Beer (Heineken) (1 Serving) and Margherita Pizza (1 Piece)
Dinner
146 mg/dL
avg. peak value
Usually causes a large spike
Avg. Food Score on Ultrahuman App
Ultrahuman Users got an UNSTABLE response
How to consume Beer, Margherita Pizza without glucose spikes
Hydrate Well
Drink plenty of water before, during, and after your meal to help your body process the carbohydrates more effectively.
Increase Fiber Intake
Incorporate a side dish with high fiber content, such as a salad with leafy greens, cucumbers, and cherry tomatoes. Fiber can help slow down the absorption of sugars.
Add Protein
Pair your meal with a protein-rich food like grilled chicken breast or a handful of nuts to help moderate the blood sugar response.
Include Healthy Fats
Add a source of healthy fats, such as avocado or a drizzle of olive oil on your salad, to help slow digestion and reduce the spike.
Opt for Whole Grains
If possible, choose a whole-grain version of your pizza or add whole-grain sides to your meal to slow down the absorption of carbohydrates.
Practice Portion Control
Limit the quantity of pizza and beer you consume to avoid overwhelming your body's ability to manage the sugar intake.
Physical Activity
Engage in light physical activity, such as a short walk, after your meal to help lower blood sugar levels through increased insulin sensitivity.

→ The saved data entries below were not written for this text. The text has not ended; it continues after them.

Lemma index_loop_spec al i l seen adj :
  io_wf seen -> io_wf adj -> Forall fact_ok l ->
  match index_loop al i l seen adj with
  | Some (seen', adj') => io_wf seen' /\ io_wf adj' /\
      (forall k, sn_out_idx <$> pt_get seen' k =
         match pt_get seen k with
         | Some s => Some (sn_out_idx s)
         | None => if decide (k ∈ fkeys l) then Some None else None
         end) /\
      forall k, adj_list adj' k = adj_list adj k ++ joins i l k
  | None => alloc_fails al
  end.
Proof.
  revert i seen adj. induction l as [|f l IH]; intros i seen adj Ws Wa Hok; cbn [index_loop].
  { split_and!; [done|done| |]; intros k; [by destruct (pt_get seen k)|cbn; by rewrite app_nil_r]. }
  apply Forall_cons in Hok as [Hf Hok].
  pose proof (seen_put_spec (ia_seen al (pt_used seen)) seen (fact_triple f) None Ws Hf) as Hp.
  destruct (seen_put _ _ _ _) as [[seen1 b]|]; [|eexists; eauto]. destruct Hp as [Ws1 Hg].
  set (adj1 := match if_kind f with FACT_OBJ_ID => _ | _ => _ end).
  assert (match adj1 with
    | Some a => io_wf a /\ forall k, adj_list a k = adj_list adj k ++ (if decide (keyed k f) then [i] else [])
    | None => alloc_fails al end) as Ha.
  { assert (if_kind f <> FACT_OBJ_ID -> forall k, adj_list adj k = adj_list adj k ++ (if decide (keyed k f) then [i] else [])) as Hno.
    { intros Hk k. rewrite decide_False by (by intros [? _]). by rewrite app_nil_r. }
    unfold adj1. destruct (if_kind f) eqn:Ek; [split; [done|by apply Hno]| |split; [done|by apply Hno]].
    pose proof (adj_add_spec (ia_adj al (pt_used adj)) (ia_idx al i) adj (if_subject f) (if_predicate f) i Wa) as H1.
    destruct (adj_add _ _ _ _ _ _) as [a|]; [|destruct H1; eexists; eauto]. destruct H1 as [W1 H1]. split; [done|].
    intros k. rewrite H1. unfold keyed. destruct (decide (k = (if_subject f, if_predicate f))) as [->|E].
    - by rewrite decide_True.
    - rewrite decide_False by (intros [_ <-]; done). by rewrite app_nil_r. }
  destruct adj1 as [a|]; [|done]. destruct Ha as [Wa1 Ha]. specialize (IH (S i) seen1 a Ws1 Wa1 Hok).
  destruct (index_loop al (S i) l seen1 a) as [[seen' adj']|]; [|done]. destruct IH as (? & ? & H3 & H4).
  split_and!; [done|done| |].
  - intros k. rewrite H3, Hg. unfold fkeys. cbn [map]. destruct (decide (k = triple_key (fact_triple f))) as [->|E].
    + destruct (pt_get seen _); cbn; [done|]. by rewrite decide_True by left.
    + destruct (pt_get seen k); [done|]. apply decide_ext. rewrite elem_of_cons. naive_solver.
  - intros k. rewrite H4, Ha. cbn [joins]. by rewrite (assoc_L (++)).
Qed.
(* ===== verification/Conflicts.v ===== *)
(** * Contradictions

    The bounded list of contradicting pairs ([src/query/conflict_set.c]) and
    the scan that fills it ([find_conflicts] of [src/query/qe_infer.c]): two
    values of a single-valued predicate, or two predicates the registry
    declares exclusive, about one subject. The edges the scan asks for
    ([note_conflict]) are the list of pairs it is called with. *)

From S2P Require Import Prelude SortedArray Record StrTable Intern ProbeTable FactIndex Floats Json Registry.

Definition CONFLICT_PREDICATE_MAX : nat := 64.
Definition CONFLICT_NS_MAX : nat := 128.
Definition CONFLICT_REASON_MAX : nat := 15.
Definition CONFLICT_SET_MAX : nat := 1024.

Record ConflictPair := mkConflictPair {
  cp_a : Z; cp_b : Z; cp_ns : list Z; cp_predicate_a : list Z; cp_predicate_b : list Z; cp_reason : list Z
}.

Record ConflictSet := mkConflictSet { cs_items : list ConflictPair; cs_truncated : bool }.

Definition conflict_set_create (ok : bool) : option ConflictSet := if ok then Some (mkConflictSet [] false) else None.
Definition conflict_set_clear (cs : ConflictSet) : ConflictSet := mkConflictSet [] false.

(** A fixed field of [dstsz] bytes with its terminator. *)
Definition copy_bounded (dstsz : nat) (src : option (list Z)) : list Z := take (dstsz - 1) (default [] src).

(** The set and the result 0, 1 or -1; [None] is no set. *)
Definition conflict_set_add (cs : option ConflictSet) (a b : Z) (ns predicate_a predicate_b reason : option (list Z))
  : option ConflictSet * Z :=
  match cs with
  | None => (None, -1)
  | Some s =>
      if (a =? 0) || (b =? 0) || (a =? b) then (cs, -1)
      else
        let '(a, b, predicate_a, predicate_b) :=
          if b <? a then (b, a, predicate_b, predicate_a) else (a, b, predicate_a, predicate_b) in
        if existsb (fun p => (cp_a p =? a) && (cp_b p =? b)) (cs_items s) then (cs, 1)
        else if (CONFLICT_SET_MAX <=? length (cs_items s))%nat then (Some (mkConflictSet (cs_items s) true), -1)
        else
          (Some (mkConflictSet
                   (cs_items s ++ [mkConflictPair a b (copy_bounded (CONFLICT_NS_MAX + 1) ns)
                                     (copy_bounded (CONFLICT_PREDICATE_MAX + 1) predicate_a)
                                     (copy_bounded (CONFLICT_PREDICATE_MAX + 1) predicate_b)
                                     (copy_bounded (CONFLICT_REASON_MAX + 1) reason)])
                   (cs_truncated s)), 0)
  end.
Lemma foldl_remove_spec (Q : list Z -> Prop) lx id terms :
  terms_wf Q lx ->
  let lx' := foldl (fun lx term => term_remove lx term id) lx terms in
  lx_docs lx' = lx_docs lx /\ lx_total_len lx' = lx_total_len lx /\ terms_wf (fun t => Q t /\ t ∉ terms) lx' /\
  forall t, postings lx' t = if decide (t ∈ terms) then delete id (postings lx t) else postings lx t.
Proof.
  revert Q lx. induction terms as [|term terms IH]; intros Q lx W; cbn [foldl].
  { split; [done|]. split; [done|]. split.
    - destruct W as [? ? W3 ?]. split; try done. intros t m Hm. destruct (W3 t m Hm); [by left|]. right. split; [done|apply not_elem_of_nil].
    - intros t. rewrite decide_False by apply not_elem_of_nil. done. }
  destruct (term_remove_spec Q lx term id W) as (E1 & E2 & W' & Hp).
  destruct (IH _ _ W') as (E3 & E4 & W'' & Hp'). split; [congruence|]. split; [congruence|]. split.
  - destruct W'' as [? ? W3 ?]. split; try done. intros t m Hm. destruct (W3 t m Hm) as [|[[? ?] ?]]; [by left|].
    right. split; [done|]. by rewrite not_elem_of_cons.
  - intros t. rewrite Hp', Hp. destruct (decide (t = term)) as [->|Hne].
    + rewrite (decide_True (P := term ∈ term :: terms)) by left. case_decide; [|done]. by rewrite delete_delete_eq.
    + destruct (decide (t ∈ terms)) as [Hin|Hin].
      * by rewrite (decide_True (P := t ∈ term :: terms)) by (by right).
      * by rewrite (decide_False (P := t ∈ term :: terms)) by (by rewrite not_elem_of_cons).
Qed.

(** ** Documents *)

(** Occurrences of a term, saturating; [None] when there is none. *)
Definition tf_of (o : option Z) (term : list Z) (terms : list (list Z)) : option Z :=
  foldl (fun o t => if decide (t = term) then Some (bump o) else o) o terms.

Definition sat_len (dl : Z) (terms : list (list Z)) : Z :=
  foldl (fun dl _ => if dl <? UINT32_MAX then dl + 1 else dl) dl terms.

Choose a Lower-Carb Pizza Option
If available, select a pizza with a cauliflower or almond flour crust, which typically contains fewer digestible carbohydrates.
Slow Down Eating
Take your time while eating, as consuming food slowly can help your body better manage blood sugar levels.
Monitor Your Response
Keep track of your blood sugar levels to understand how your body responds to these foods and adjust your strategies accordingly.